PROBLEM STATEMENT
The lines to copy are those in the records below that hold the word "store".

DATA SUPPLIED
━━━━
(* ===== verification/Models.v ===== *)
(** * Models: the data of the emulator

    [src/error.rs] and [src/models/]: errors with their HTTP status and S3
    error code, buckets, objects, multipart uploads, ACLs, bucket policy
    documents, lifecycle configurations and list results.  A [HashMap] of
    strings is a [gmap]; a [u32]/[u64] is an [N]; a [DateTime<Utc>] is its
    number of nanoseconds since the Unix epoch; payload bytes are a list of
    [Byte.byte]. *)

From Stdlib Require Import Strings.Byte.
From S2P Require Import Prelude Text.

Definition bytes : Type := list Byte.byte.
Definition strmap : Type := gmap string string.
(** Nanoseconds since the Unix epoch. *)
Definition time : Type := Z.

#[export] Instance byte_eq_dec : EqDecision Byte.byte := Byte.byte_eq_dec.

(** ** Errors *)

Inductive Error : Type :=
| BucketAlreadyExists
| BucketNotFound
| BucketNotEmpty
| KeyNotFound
| InvalidRequest (msg : string)
| MethodNotAllowed (msg : string)
| RouteNotFound (msg : string)
| AccessDenied
| InvalidUploadId
| NoSuchUpload
| InvalidPartNumber
| InvalidPartOrder
| EntityTooSmall
| EntityTooLarge
| IncompleteMultipartUpload
| BadDigest
| PreconditionFailed
| NoSuchVersion
| NoSuchLifecycleConfiguration
| InvalidPolicy (msg : string)
| InternalError (msg : string)
| SignatureDoesNotMatch
| MessageNotFound
| CaptureTooLarge.

#[export] Instance Error_eq_dec : EqDecision Error.
Proof. solve_decision. Defined.

(** [Result<T>] of the crate. *)
Abbreviation Res := (result Error).

Definition status_code (e : Error) : N :=
  match e with
  | PreconditionFailed => 412
  | CaptureTooLarge => 413
  | BucketAlreadyExists | BucketNotEmpty => 409
  | BucketNotFound | KeyNotFound | RouteNotFound _ | InvalidUploadId
  | NoSuchUpload | NoSuchVersion | NoSuchLifecycleConfiguration
  | MessageNotFound => 404
  | BadDigest | InvalidRequest _ | InvalidPartNumber | InvalidPartOrder
  | EntityTooSmall | EntityTooLarge | IncompleteMultipartUpload
  | InvalidPolicy _ => 400
  | MethodNotAllowed _ => 405
  | AccessDenied | SignatureDoesNotMatch => 403
  | InternalError _ => 500
  end.

Definition error_code (e : Error) : string :=
  match e with
  | BadDigest => "BadDigest"
  | PreconditionFailed => "PreconditionFailed"
  | CaptureTooLarge => "RequestEntityTooLarge"
  | BucketAlreadyExists => "BucketAlreadyExists"
  | BucketNotFound => "NoSuchBucket"
  | BucketNotEmpty => "BucketNotEmpty"
  | KeyNotFound => "NoSuchKey"
  | InvalidRequest _ => "InvalidRequest"
  | MethodNotAllowed _ => "MethodNotAllowed"
  | RouteNotFound _ => "NotFound"
  | AccessDenied => "AccessDenied"
  | InvalidUploadId | NoSuchUpload => "NoSuchUpload"
  | InvalidPartNumber => "InvalidPartNumber"
  | InvalidPartOrder => "InvalidPartOrder"
  | EntityTooSmall => "EntityTooSmall"
  | EntityTooLarge => "EntityTooLarge"
  | IncompleteMultipartUpload => "IncompleteMultipartUpload"
  | NoSuchVersion => "NoSuchVersion"
  | NoSuchLifecycleConfiguration => "NoSuchLifecycleConfiguration"
  | InvalidPolicy _ => "MalformedPolicy"
  | SignatureDoesNotMatch => "SignatureDoesNotMatch"
  | MessageNotFound => "MessageNotFound"
  | InternalError _ => "InternalError"
  end.

(** [Display]: the text of the [#[error(..)]] attributes. *)
Definition display (e : Error) : string :=
  match e with
  | BucketAlreadyExists => "Bucket already exists"
  | BucketNotFound => "Bucket not found"
  | BucketNotEmpty => "Bucket not empty"
  | KeyNotFound => "Key not found"
  | InvalidRequest _ => "Invalid request"
  | MethodNotAllowed _ => "Method not allowed"
  | RouteNotFound _ => "Route not found"
  | AccessDenied => "Access denied"
  | InvalidUploadId => "Invalid multipart upload ID"
  | NoSuchUpload => "No such upload"
  | InvalidPartNumber => "Invalid part number"
  | InvalidPartOrder => "Invalid part order"
  | EntityTooSmall => "Your proposed upload is smaller than the minimum allowed object size"
  | EntityTooLarge => "Your proposed upload exceeds the maximum allowed object size"
  | IncompleteMultipartUpload => "Incomplete multipart upload"
  | BadDigest => "The checksum does not match the uploaded bytes"
  | PreconditionFailed => "The publication precondition failed"
  | NoSuchVersion => "No such version"
  | NoSuchLifecycleConfiguration => "No such lifecycle configuration"
  | InvalidPolicy _ => "Invalid policy"
  | InternalError _ => "Internal server error"
  | SignatureDoesNotMatch => "Signature does not match"
  | MessageNotFound => "Message not found"
  | CaptureTooLarge => "Projected materialized capture exceeds the local 64 MiB aggregate limit"
  end.

(** ** Access control lists *)

Inductive CannedAcl : Type :=
| Private | PublicRead | PublicReadWrite | AuthenticatedRead
| BucketOwnerRead | BucketOwnerFullControl.

Inductive Permission : Type :=
| PermRead | PermWrite | PermReadAcp | PermWriteAcp | PermFullControl.

Inductive Grantee : Type :=
| CanonicalUser (id : string) (display_name : option string)
| Group (uri : string).

Record Grant : Type := mkGrant { grantee : Grantee; permission : Permission }.

Record Acl : Type := mkAcl { canned : CannedAcl; grants : list Grant }.

#[export] Instance CannedAcl_eq_dec : EqDecision CannedAcl.
Proof. solve_decision. Defined.
#[export] Instance Permission_eq_dec : EqDecision Permission.
Proof. solve_decision. Defined.
#[export] Instance Grantee_eq_dec : EqDecision Grantee.
Proof. solve_decision. Defined.
#[export] Instance Grant_eq_dec : EqDecision Grant.
Proof. solve_decision. Defined.
#[export] Instance Acl_eq_dec : EqDecision Acl.
Proof. solve_decision. Defined.

(** [Acl::default()] *)
Definition default_acl : Acl := {| canned := Private; grants := [] |}.

(** ** Objects *)

Record Object : Type := mkObject {
  o_key : string;
  o_data : bytes;
  o_size : N;
  o_etag : string;
  o_content_type : string;
  o_last_modified : time;
  o_version_id : option string;
  o_storage_class : string;
  o_metadata : strmap;
  o_tags : strmap;
  o_acl : option Acl;
  o_provider_metadata : strmap }.

#[export] Instance Object_eq_dec : EqDecision Object.
Proof. solve_decision. Defined.

(** Field updates of a [let mut object]. *)
Definition with_data (d : bytes) (o : Object) : Object :=
  mkObject (o_key o) d (o_size o) (o_etag o) (o_content_type o)
    (o_last_modified o) (o_version_id o) (o_storage_class o) (o_metadata o)
    (o_tags o) (o_acl o) (o_provider_metadata o).
Definition with_size (n : N) (o : Object) : Object :=
  mkObject (o_key o) (o_data o) n (o_etag o) (o_content_type o)
    (o_last_modified o) (o_version_id o) (o_storage_class o) (o_metadata o)
    (o_tags o) (o_acl o) (o_provider_metadata o).
Definition with_version_id (v : option string) (o : Object) : Object :=
  mkObject (o_key o) (o_data o) (o_size o) (o_etag o) (o_content_type o)
    (o_last_modified o) v (o_storage_class o) (o_metadata o)
    (o_tags o) (o_acl o) (o_provider_metadata o).
Definition with_storage_class (c : string) (o : Object) : Object :=
  mkObject (o_key o) (o_data o) (o_size o) (o_etag o) (o_content_type o)
    (o_last_modified o) (o_version_id o) c (o_metadata o)
    (o_tags o) (o_acl o) (o_provider_metadata o).
Definition with_tags (t : strmap) (o : Object) : Object :=
  mkObject (o_key o) (o_data o) (o_size o) (o_etag o) (o_content_type o)
    (o_last_modified o) (o_version_id o) (o_storage_class o) (o_metadata o)
    t (o_acl o) (o_provider_metadata o).
Definition with_acl (a : option Acl) (o : Object) : Object :=
  mkObject (o_key o) (o_data o) (o_size o) (o_etag o) (o_content_type o)
    (o_last_modified o) (o_version_id o) (o_storage_class o) (o_metadata o)
    (o_tags o) a (o_provider_metadata o).
Definition with_provider_metadata (m : strmap) (o : Object) : Object :=
  mkObject (o_key o) (o_data o) (o_size o) (o_etag o) (o_content_type o)
    (o_last_modified o) (o_version_id o) (o_storage_class o) (o_metadata o)
    (o_tags o) (o_acl o) m.
Definition with_descriptive (content_type : string) (metadata provider : strmap)
    (o : Object) : Object :=
  mkObject (o_key o) (o_data o) (o_size o) (o_etag o) content_type
    (o_last_modified o) (o_version_id o) (o_storage_class o) metadata
    (o_tags o) (o_acl o) provider.

(** What [object.meta.json] keeps: the payload is [skip_serializing]. *)
Definition strip_data (o : Object) : Object := with_data [] o.

Definition size_of (d : bytes) : N := N.of_nat (length d).

(** [Object::new_with_metadata_and_etag] at the clock reading [now]. *)
Definition new_with_metadata_and_etag (now : time) (key : string) (data : bytes)
    (content_type : string) (metadata : strmap) (etag : string) : Object :=
  {| o_key := key; o_data := data; o_size := size_of data; o_etag := etag;
     o_content_type := content_type; o_last_modified := now;
     o_version_id := None; o_storage_class := "STANDARD";
     o_metadata := metadata; o_tags := ∅; o_acl := None;
     o_provider_metadata := ∅ |}.

(** The digests of third-party crates ([md5], [crc32c]) the store calls. *)
Class Digests : Type := {
  md5_hex : bytes -> string;
  crc32c_append : N -> bytes -> N }.

(** [compute_etag]/[md5_hash]: the lowercase hexadecimal MD5 digest. *)
Definition compute_etag `{Digests} (data : bytes) : string := md5_hex data.

(** [Object::new_with_metadata] and [Object::new] *)
Definition new_with_metadata `{Digests} (now : time) (key : string)
    (data : bytes) (content_type : string) (metadata : strmap) : Object :=
  new_with_metadata_and_etag now key data content_type metadata
    (compute_etag data).
Definition new_object `{Digests} (now : time) (key : string) (data : bytes)
    (content_type : string) : Object :=
  new_with_metadata now key data content_type ∅.

(** ** Buckets *)

(** The bucket-level policy and lifecycle records of [models/bucket.rs].  The
    store keeps policies and lifecycle rules in sidecar documents of their own
    and leaves these fields of a [Bucket] empty. *)
Record PolicyStatement : Type := mkPolicyStatement {
  ps_effect : string;
  ps_principal : string;
  ps_action : list string;
  ps_resource : list string;
  ps_condition : option (gmap string (gmap string (list string))) }.

Record BucketPolicy : Type := mkBucketPolicy {
  bp_version : string;
  bp_statements : list PolicyStatement }.

Record LifecycleExpiration : Type := mkLifecycleExpiration {
  le_days : N;
  le_date : option time;
  le_expired_object_delete_marker : bool }.

Record LifecycleRule : Type := mkLifecycleRule {
  lr_id : string;
  lr_prefix : string;
  lr_status : string;
  lr_expiration : option LifecycleExpiration }.

Record Bucket : Type := mkBucket {
  b_name : string;
  b_created_at : time;
  b_modified_at : time;
  b_versioning_enabled : bool;
  b_policy : option BucketPolicy;
  b_lifecycle_rules : list LifecycleRule;
  b_metadata : strmap;
  b_acl : option Acl }.

(** [Bucket::new] at the clock reading [now]. *)
Definition new_bucket (now : time) (name : string) : Bucket :=
  {| b_name := name; b_created_at := now; b_modified_at := now;
     b_versioning_enabled := false; b_policy := None; b_lifecycle_rules := [];
     b_metadata := ∅; b_acl := None |}.

(** ** Multipart uploads *)

Record Part : Type := mkPart {
  p_part_number : N;
  p_etag : string;
  p_size : N;
  p_crc32c : option N;
  p_last_modified : time }.

Record MultipartUpload : Type := mkUpload {
  u_upload_id : string;
  u_key : string;
  u_initiated : time;
  u_content_type : option string;
  u_metadata : strmap;
  u_provider_metadata : strmap;
  u_parts : list Part }.

#[export] Instance Part_eq_dec : EqDecision Part.
Proof. solve_decision. Defined.
#[export] Instance MultipartUpload_eq_dec : EqDecision MultipartUpload.
Proof. solve_decision. Defined.

Definition with_parts (ps : list Part) (u : MultipartUpload) : MultipartUpload :=
  mkUpload (u_upload_id u) (u_key u) (u_initiated u) (u_content_type u)
    (u_metadata u) (u_provider_metadata u) ps.

(** ** List results *)

Record ListObjectsResult : Type := mkListing {
  l_common_prefixes : list string;
  l_objects : list Object;
  l_is_truncated : bool;
  l_next_marker : option string }.

Inductive VersioningStatus : Type := Enabled | Suspended | NotSet.

(** [impl Display for VersioningStatus] *)
Definition versioning_status_display (s : VersioningStatus) : string :=
  match s with
  | Enabled => "Enabled" | Suspended => "Suspended" | NotSet => ""
  end.

(** ** Write predicates *)

Inductive ObjectCondition : Type :=
| All (conditions : list ObjectCondition)
| Missing
| Etag (expected : string)
| EtagIn (expected : list string)
| EtagNotIn (rejected : list string)
| MissingOrEtagNotIn (rejected : list string)
| Metadata (key value : string)
| MetadataNot (key value : string).

Record MultipartCompletion : Type := mkCompletion {
  mc_crc32c : option N;
  mc_size : option N;
  mc_condition : option ObjectCondition;
  mc_require_existing : bool }.

(** [MultipartCompletion::default()] *)
Definition default_completion : MultipartCompletion :=
  {| mc_crc32c := None; mc_size := None; mc_condition := None;
     mc_require_existing := false |}.

(** ** Facts *)

(** Every error has an HTTP status of the 4xx or 5xx classes. *)
Lemma status_code_range e : (400 <= status_code e < 600)%N.
Proof. destruct e; simpl; lia. Qed.

Lemma with_data_strip o : with_data (o_data o) (strip_data o) = o.
Proof. by destruct o. Qed.

Lemma strip_data_idemp o : strip_data (strip_data o) = strip_data o.
Proof. done. Qed.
━━━━
SOLVED PROBLEM
(** The digests of third-party crates ([md5], [crc32c]) the store calls. *)
    store keeps policies and lifecycle rules in sidecar documents of their own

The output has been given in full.